Prevention of Money Laundering Act, 2002 is an Act of the Parliament of India enacted by the NDA government to prevent money-laundering and to provide for confiscation of property derived from money-laundering. PMLA and the Rules notified there under came into force with effect from July 1, 2005. The Act and Rules notified there under impose obligation on banking companies, financial institutions and intermediaries to verify identity of clients, maintain records and furnish information in prescribed form to Financial Intelligence Unit - India (FIU-IND).

The act was amended in the year 2005, 2009 and 2012.
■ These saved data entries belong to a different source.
(** In a [logged] list, a child process that is not one of the unlogged
    probes comes right after its command line. *)
Lemma logged_spec (ev : list event) :
  logged ev ->
  forall pre cmd env cp post,
    ev = pre ++ Spawn cmd env cp :: post ->
    unlogged_command cmd = true \/ ends_with [Print (command_line cmd)] pre.
Proof.
intros Hl. induction Hl as [| e ev He Hl IH | args env0 cp0 ev Hp Hl IH
                            | c env0 cp0 ev Hl IH];
  intros pre cmd env cp post E.
- destruct pre; discriminate.
- destruct pre as [|e' pre]; cbn [app] in E.
  + injection E as -> _. discriminate.
  + injection E as _ E. destruct (IH _ _ _ _ _ E) as [H | H]; [now left|].
    right. now apply (ends_with_app _ [e']).
- destruct pre as [|e' pre]; cbn [app] in E.
  + injection E as <- _ _ _. now left.
  + injection E as _ E. destruct (IH _ _ _ _ _ E) as [H | H]; [now left|].
    right. now apply (ends_with_app _ [e']).
- destruct pre as [|e1 [|e2 pre]]; cbn [app] in E.
  + discriminate.
  + injection E as E1 E2 _ _ _. subst e1 c. right. now exists [].
  + injection E as _ _ E. destruct (IH _ _ _ _ _ E) as [H | H]; [now left|].
    right. now apply (ends_with_app _ [e1; e2]).
Qed.

Section Logged.
Variable w : World.

Lemma logged_ret {A} (a : A) : logged_in w (ret a).
Proof. intros h. constructor. Qed.

Lemma logged_raise {A} x : logged_in w (@raise A x).
Proof. intros h. constructor. Qed.

Lemma logged_bind {A B} (m : M A) (f : A -> M B) :
  logged_in w m -> (forall a, logged_in w (f a)) -> logged_in w (bind m f).
Proof.
intros Hm Hf h. specialize (Hm h). unfold bind.
destruct (m w h) as [[a|x|] e1]; cbn [snd] in *; try assumption.
specialize (Hf a (h ++ e1)). destruct (f a w (h ++ e1)) as [r e2].
cbn [snd] in *. now apply logged_app.
Qed.

Lemma logged_try_except {A} (body : M A) catches handler :
  logged_in w body -> (forall x, logged_in w (handler x)) ->
  logged_in w (try_except body catches handler).
Proof.
intros Hb Hh h. specialize (Hb h). unfold try_except.
destruct (body w h) as [[a|x|] e1]; cbn [snd] in *; try assumption.
destruct (catches x); [|assumption].
specialize (Hh x (h ++ e1)). destruct (handler x w (h ++ e1)) as [r e2].
cbn [snd] in *. now apply logged_app.
Qed.

Lemma logged_print s : logged_in w (print s).
Proof. intros h. now repeat constructor. Qed.

Lemma logged_sleep z : logged_in w (time_sleep z).
Proof. intros h. now repeat constructor. Qed.

Lemma logged_time : logged_in w time_now.
Proof. intros h. now repeat constructor. Qed.

Lemma logged_exists path : logged_in w (exists_ path).
Proof. intros h. now repeat constructor. Qed.

Lemma logged_which n : logged_in w (which n).
Proof. intros h. now repeat constructor. Qed.

Lemma logged_geteuid : logged_in w geteuid.
Proof. intros h. now repeat constructor. Qed.

Lemma logged_get_environ : logged_in w get_environ.
Proof. intros h. constructor. Qed.

Lemma logged_get_script_dir : logged_in w get_script_dir.
Proof. intros h. constructor. Qed.

Lemma logged_write_file path contents : logged_in w (write_file path contents).
Proof.
intros h. unfold write_file.
destruct (open_write _ _ _ _); now repeat constructor.
Qed.

Lemma logged_chmod path mode : logged_in w (chmod path mode).
Proof.
intros h. unfold chmod. destruct (os_chmod _ _ _ _); now repeat constructor.
Qed.

Lemma logged_subprocess_run args check capture env :
  unlogged_command args = true ->
  logged_in w (subprocess_run args check capture env).
Proof.
intros Hp h. unfold subprocess_run. destruct (spawn w h args env) as [rc out].
destruct (check && _)%bool; cbn [snd];
  (apply logged_probe; [exact Hp | constructor]).
Qed.

Lemma logged_run_helper cmd check capture env :
  logged_in w (run cmd check capture env None).
Proof.
intros h. destruct check.
- rewrite run_checked. cbv zeta.
  destruct (returncode _ =? 0)%Z; cbn [snd]; apply logged_run; constructor.
- rewrite run_unchecked. cbn [snd]. apply logged_run; constructor.
Qed.

Lemma logged_kube_env h : logged_in w (HostEnv.kube_env h).
Proof.
unfold HostEnv.kube_env. apply logged_bind; [apply logged_get_environ|].
intros e. apply logged_ret.
Qed.

Lemma logged_wait_kubeconfig n : logged_in w (K3sCluster.wait_kubeconfig n).
Proof.
induction n as [|n IH]; [apply logged_ret|].
cbn [K3sCluster.wait_kubeconfig].
apply logged_bind; [apply logged_exists | intros b].
destruct b; [apply logged_ret|].
apply logged_bind; [apply logged_sleep | intros _; exact IH].
Qed.

Lemma logged_wait_nodes_loop n : logged_in w (K3sCluster.wait_nodes_loop n).
Proof.
induction n as [|n IH]; [apply logged_ret|].
cbn [K3sCluster.wait_nodes_loop].
apply logged_bind; [now apply logged_subprocess_run | intros cp].
destruct (K3sCluster.nodes_converged _).
- apply logged_bind; [apply logged_print | intros _; apply logged_ret].
- apply logged_bind; [apply logged_sleep | intros _; exact IH].
Qed.

Lemma logged_poll_pods fuel e deadline :
  logged_in w (RancherDeployment.poll_pods fuel e deadline).
Proof.
induction fuel as [|fuel IH]; [intros h; constructor|].
cbn [RancherDeployment.poll_pods].
apply logged_bind; [apply logged_time | intros now].
destruct (RancherDeployment.Qltb now deadline); [|apply logged_ret].
apply logged_bind; [now apply logged_subprocess_run | intros cp].
destruct (RancherDeployment.phases_converged _).
- apply logged_bind; [apply logged_print | intros _; apply logged_ret].
- apply logged_bind; [apply logged_sleep | intros _; exact IH].
Qed.

End Logged.

Ltac logged_step :=
  first
    [ apply logged_ret
    | apply logged_raise
    | apply logged_print
    | apply logged_sleep
    | apply logged_time
    | apply logged_exists
    | apply logged_which
    | apply logged_geteuid
    | apply logged_get_environ
    | apply logged_get_script_dir
    | apply logged_write_file
    | apply logged_chmod
    | apply logged_kube_env
    | apply logged_wait_kubeconfig
    | apply logged_wait_nodes_loop
    | apply logged_poll_pods
    | apply logged_run_helper
    | apply logged_subprocess_run; reflexivity
    | apply logged_try_except; [|intros ?]
    | apply logged_bind; [|intros ?]
    | match goal with
      | |- logged_in _ (if ?b then _ else _) => destruct b
      end ].

Ltac logged_auto :=
  unfold Log.info, Log.success, Log.warn, Log.error, Log.section, sys_exit;
  repeat logged_step.

Lemma process_logged fuel w : logged (snd (process fuel w)).
Proof.
unfold process. revert fuel. enough (H : forall fuel, logged_in w (main fuel)).
{ intros fuel. exact (H fuel []). }
intros fuel. unfold main, BootstrapOrchestrator.__init__.
apply logged_bind.
{ unfold HostEnv.__init__, HostEnv._detect_primary_ip. logged_auto. }
intros h. unfold BootstrapOrchestrator.run.
apply logged_bind.
{ unfold BootstrapOrchestrator.require_sudo. logged_auto. }
intros _. apply logged_bind.
{ unfold BootstrapOrchestrator.show_mode. logged_auto. }
intros _. apply logged_bind.
{ unfold K3sCluster.ensure_hosts. logged_auto. }
intros _. apply logged_bind.
{ unfold K3sCluster.install_or_verify, K3sCluster._fix_kubeconfig_permissions,
    K3sCluster._wait_nodes_ready, HostEnv.ensure_kube_dir. logged_auto. }
intros _. apply logged_bind.
{ unfold K3sCluster.ensure_kubectl. logged_auto. }
intros _. apply logged_bind.
{ unfold K3sCluster.apply_bootstrap_yaml. logged_auto. }
intros _. apply logged_bind.
{ unfold K3sCluster.ensure_helm. logged_auto. }
intros _. apply logged_bind.
{ unfold RancherDeployment.install. logged_auto. }
intros _. apply logged_bind.
{ unfold RancherDeployment.wait_ready. logged_auto. }
intros _. apply logged_bind.
{ unfold ClusterBanner.verify_cluster. logged_auto. }
intros _. apply logged_bind.
{ unfold ClusterBanner.access. logged_auto. }
intros _. unfold ClusterBanner.final. logged_auto.
Qed.

(** X5: the [run] helper prints the command line, "$ " followed by the
    arguments joined by spaces, right before it starts the process, also
    when the process then fails; over a whole run every child process is
    either one of the probes that the script starts without [run] or comes
    right after its own command line. *)
Theorem commands_are_logged :
  (forall cmd check capture env w hist,
     exists cp,
       snd (run cmd check capture env None w hist)
       = [Print (Log._stamp "INFO" ("$ " ++ PyStr.join " " cmd));
          Spawn cmd env cp]
       /\ (fst (run cmd check capture env None w hist) = Return cp
           \/ check = true /\ returncode cp <> 0%Z
              /\ fst (run cmd check capture env None w hist)
                 = Raise (CalledProcessError (returncode cp) cmd)))
  /\ (forall fuel w pre cmd env cp post,
        snd (process fuel w) = pre ++ Spawn cmd env cp :: post ->
        unlogged_command cmd = true
        \/ ends_with [Print (Log._stamp "INFO" ("$ " ++ PyStr.join " " cmd))]
                     pre).
Proof.
assert (Hcl : forall cmd,
          command_line cmd = Log._stamp "INFO" ("$ " ++ PyStr.join " " cmd)).
{ intros cmd. unfold command_line. now rewrite append_nil_r. }
split.
- intros cmd check capture env w hist.
  exists (completed_of w (hist ++ [Print (command_line cmd)]) cmd capture env).
  rewrite <- Hcl. destruct check.
  + rewrite run_checked. cbv zeta.
    destruct (returncode _ =? 0)%Z eqn:E; cbn [fst snd].
    * split; [reflexivity | now left].
    * split; [reflexivity | right]. repeat split. now apply Z.eqb_neq.
  + rewrite run_unchecked. cbn [fst snd]. split; [reflexivity | now left].
- intros fuel w pre cmd env cp post E. rewrite <- Hcl.
  exact (logged_spec _ (process_logged fuel w) _ _ _ _ _ E).
Qed.

Lemma commands_are_logged_witness :
  unlogged_command ["hostname"; "-I"]%string = true
  \/ ends_with [Print (Log._stamp "INFO" "$ hostname -I")] [].
Proof.
apply (proj2 commands_are_logged 0 unprivileged_world []
         ["hostname"; "-I"]%string None
         (completed_of unprivileged_world [] ["hostname"; "-I"]%string true None)
         [GetEuid 1000;
          Print (Log._stamp "ERROR" BootstrapOrchestrator.sudo_msg)]).
reflexivity.
Defined.


(** ** The wait for the credential file *)

Lemma failed_tests_snoc (hist : history) (j : nat) :
  (hist ++ [Stat K3sCluster.kcfg false; Sleep 2]) ++ failed_tests j
  = hist ++ failed_tests (S j).
Proof. now rewrite <- app_assoc. Qed.

(** X6: the wait for the credential file tests the file up to [n] times,
    two seconds apart; it stops at the first test that finds the file,
    after exactly one test and one sleep for each earlier attempt, and it
    gives up after [n] failed tests.  A file that is there at the first
    test costs no sleep. *)
Theorem credential_wait_outcomes (n : nat) (w : World) (hist : history) :
  (exists k,
     k < n
     /\ K3sCluster.wait_kubeconfig n w hist
        = (Return true, failed_tests k ++ [Stat K3sCluster.kcfg true])
     /\ path_exists w (hist ++ failed_tests k) K3sCluster.kcfg = true
     /\ forall j, j < k ->
          path_exists w (hist ++ failed_tests j) K3sCluster.kcfg = false)
  \/ (K3sCluster.wait_kubeconfig n w hist = (Return false, failed_tests n)
      /\ forall j, j < n ->
           path_exists w (hist ++ failed_tests j) K3sCluster.kcfg = false).
Proof.
revert hist. induction n as [|n IH]; intros hist.
- right. split; [reflexivity | intros j Hj; lia].
- rewrite wait_kubeconfig_step. cbv zeta.
  destruct (path_exists w hist K3sCluster.kcfg) eqn:E.
  + left. exists 0. split; [lia|]. split; [reflexivity|].
    cbn [failed_tests]. rewrite app_nil_r. split; [exact E | intros j Hj; lia].
  + destruct (IH (hist ++ [Stat K3sCluster.kcfg false; Sleep 2]))
      as [[k [Hk [Hr [Hp Hf]]]] | [Hr Hf]].
    * left. exists (S k). split; [lia|]. rewrite Hr. split; [reflexivity|].
      rewrite failed_tests_snoc in Hp. split; [exact Hp|].
      intros [|j] Hj.
      -- cbn [failed_tests]. now rewrite app_nil_r.
      -- rewrite <- failed_tests_snoc. apply Hf. lia.
    * right. rewrite Hr. split; [reflexivity|].
      intros [|j] Hj.
      -- cbn [failed_tests]. now rewrite app_nil_r.
      -- rewrite <- failed_tests_snoc. apply Hf. lia.
Qed.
On 24 Nov 2017, in a ruling in favour of citizens' liberty, the Supreme Court has set aside a clause in the Prevention of Money Laundering Act, which made it virtually impossible for a person convicted to more than three years in jail to get bail if the public prosecutor opposed it. (Section 45 of the PMLA Act, 2002, provides that no person can be granted bail for any offence under the Act unless the public prosecutor, appointed by the government, gets a chance to oppose his bail. And should the public prosecutor choose to oppose bail, the court has to be convinced that the accused was not guilty of the crime and additionally that he/she was not likely to commit any offence while out on bail- a tall order by any count.) (It observed that the provision violates Articles 14 and 21 of the Indian Constitution)

Objectives 
The PMLA seeks to combat money laundering in India and has three main objectives:
 To prevent and control money laundering.
 To confiscate and seize the property obtained from the laundered money; and
 To deal with any other issue connected with money laundering in India.

Key definitions 
 Attachment: Prohibition of transfer, conversion, disposition or movement of property by an appropriate legal order.
 Proceeds of crime: Any property derived or obtained, directly or indirectly, by any person as a result of criminal activity relating to a scheduled offence.
 Money-laundering: Whosoever directly or indirectly attempts to indulge or assist other person or actually involved in any activity connected with the proceeds of crime and projecting it as untainted property.
 Payment System: A system that enables payment to be effected between a payer and a beneficiary, involving clearing, payment or settlement service or all of them. It includes the systems enabling credit card, debit card, smart card, money transfer or similar operations.

Salient features

Punishment for money-laundering 
The Act prescribes that any person found guilty of money-laundering shall be punishable with rigorous imprisonment from three years to seven years and where the proceeds of crime involved relate to any offence under paragraph 2 of Part A of the Schedule (Offences under the Narcotic Drugs and Psychotropic Substance Act, 1985), the maximum punishment may extend to 10 years instead of 7 years.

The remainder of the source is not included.